Written soon after the July revolution of 1830, at the start of the July Monarchy, when King Louis Philippe I overthrew King Charles X of France, the play contains many cynical comments on the lack of true republican sentiments in the face of violent overthrow.

The play was inspired by George Sand's Une conspiration en 1537, in turn inspired by Varchi's chronicles. Like much of Romantic tragedy, including plays by Victor Hugo, it was influenced by William Shakespeare's Hamlet.

==Summary==
Alessandro de' Medici, Duke of Florence, aided by Lorenzo de' Medici, takes away a girl under her brother's nose. He wishes to complain to the duke, but it is the duke who is taking her away. In Lorenzaccio's palace, his uncle Bindo Altoviti and Venturi, a gentleman, wish to know from Lorenzaccio whether he will join their conspiracy against the duke. But when the duke, as suggested by his cousin, offers them a promotion and privileges, despite their republican talk, they immediately accept. Alessandro serves as model for a portrait, when Lorenzaccio takes his coat of mail and throws it in a well. One of the duke's men, Salviati, covered in blood, appears, saying that Pietro Strozzi and his brother, Tomaso, attacked him. The duke orders their arrest, so that the Strozzi family are up in arms to free them. Lorenzaccio plans to seduce Catherine. Meanwhile, Pietri and Tomaso are freed and learn of their sister's death by poison at the hands of Salviati's servant. The cardinal of Cibo scolds his sister-in-law for not being able to hold her lover for more than three days. Unheeding his appeal to return to him, she reveals to her husband her adultery with the duke. The night he proposes to kill his cousin, Lorenzaccio warns noblemen to prepare for revolt, but none of them believe he'll do it. The cardinal warns the duke of Lorenzaccio, but he dismisses his warnings and follows his cousin to his bedroom, where Lorenzaccio kills him. Cosimo de' Medici is elected as the new duke. With the duke dead, the Strozzi conspiracy does not achieve anything, nor are republican sentiments heard of, except for some massacred students. Lorenzaccio is assassinated and the cardinal gives the ducal crown to Cosimo de' Medici on behalf of Pope Paul III and Emperor Charles V.

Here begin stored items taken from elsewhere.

Lemma block_at_handle klog h payload : block_at klog h payload -> handle_ok (zlen klog) h /\ 13 <= bh_length h.
Proof.
  intros (pre & rest & alg & a & p & _ & -> & ->). unfold handle_ok. cbn [bh_offset bh_length]. rewrite !zlen_app, block_frame_length.
  unfold zlen. lia.
Qed.

Lemma block_at_read `{!CodecsInvert} (checksum_u32 : forall b, is_u32 (checksum b)) klog h payload :
  block_at klog h payload -> zlen payload < 2 ^ 32 -> read_block_at checksum klog h = Ok payload.
Proof. intros (pre & rest & alg & a & p & E & -> & ->) Hl. by eapply read_block_at_frame. Qed.

(** So does the mapped view of it. *)
Lemma block_at_mapped `{!CodecsInvert} (checksum_u32 : forall b, is_u32 (checksum b)) klog h payload :
  block_at klog h payload -> zlen payload < 2 ^ 32 -> mapped_block checksum klog h = Ok payload.
Proof.
  intros (pre & rest & alg & a & p & E & -> & ->) Hl. destruct (stored_form_spec _ _ _ _ E) as (Hle & Hd & Hn). unfold mapped_block. cbn [bh_offset bh_length].
  set (fr := block_frame checksum a p (zlen payload)). assert (Z.to_nat (zlen pre) = length pre) as -> by (unfold zlen; lia).
  rewrite (mapped_slice_at (pre ++ fr ++ rest) pre fr rest) by (try done; unfold zlen; lia). cbn [rbind].
  rewrite <- (app_nil_r fr) at 1. unfold fr at 1. rewrite block_payload_frame by (try done; unfold is_u32, zlen in *; lia). cbn [rbind].
  destruct (decide (stored_alg a = NoCompression)) as [Ea|Ea]; [|done]. rewrite <- (Hn (stored_alg_none a Ea)).
  set (hd := [byte_of_Z (codec_id a)] ++ le_bytes 4 (zlen p) ++ le_bytes 4 (zlen payload) ++ le_bytes 4 (checksum p)).
  assert (fr = hd ++ p) as -> by (unfold fr, hd, block_frame; cbn [app]; by rewrite <- !app_assoc).
  assert (length hd = 13)%nat as Lh by (unfold hd; by rewrite !length_app, !le_bytes_length).
  apply (mapped_slice_at _ (pre ++ hd) p rest); [by rewrite <- !app_assoc|rewrite length_app, Lh; done|]. rewrite length_app, Lh. unfold BLOCK_HEADER, zlen. lia.
Qed.
End Frames.
Lemma bloom_encode_zlen b : bloom_wf b -> zlen (bloom_encode b) < 2 ^ 32.
Proof.
  intros [Hm _ Hl _]. unfold bloom_encode. pose proof (concat_le_length 8 (b_bits b)) as Hc.
  pose proof (enc_uvarint_length (b_m b)). pose proof (enc_uvarint_length (b_k b)).
  assert (div_ceil (b_m b) 64 <= 2 ^ 26 + 1) by (unfold div_ceil; apply Z.div_le_upper_bound; lia).
  assert (0 <= div_ceil (b_m b) 64) by (unfold div_ceil; apply Z.div_pos; lia).
  unfold zlen. rewrite ?length_cons, ?length_app. cbn [length]. lia.
Qed.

==Performances, translations, and adaptions==
The play was published in the spirit of a closet drama—intended to be read rather than staged, because of its complexity, length, numerous characters and changes in scenery—so that no production of the play took place during Musset's lifetime.

However, it has been staged since, first by Sarah Bernhardt as a star vehicle for herself in 1896, and later with Gérard Philipe in the title role in the 1950s in Paris, a production which reached Broadway in the French version presented by the Théâtre national populaire and directed by Jean Vilar in 1958 for seven performances.

The Stratford Festival in Canada staged a production in 1972 that initially toured to the Guthrie Theater in Minneapolis and the National Arts Centre in Ottawa, and then ran for 24 performances during the Festival's summer season.

Franco Zeffirelli directed 27 performances of the play at the Comédie-Française, Paris in September - October 1977.

The play was performed in 1983 at the National Theatre, London, in a translation by John Fowles, with Greg Hicks in the title role. In 1977, under the title The Lorenzaccio Story, a version of the play by Paul Thompson, was performed at The Other Place, Stratford-upon-Avon, with Peter McEnery in the leading role.
In 1978, the play was performed in Buenos Aires, starring Rodolfo Bebán and Alfredo Alcón.

In 2007 there appeared an English-language adaption by the American playwright John Strand.

A modern re-adaptation of Lorenzaccio, titled Up For Grabs America, was also performed in 2017, at the Medicine Show Theatre, New York. The play was re-written and directed by Rayyan Dabbous and it is described as a "political satire staged in the year of Donald Trump's election." Its main character is named Lorenzo, who is the White House's "Chief of Staff."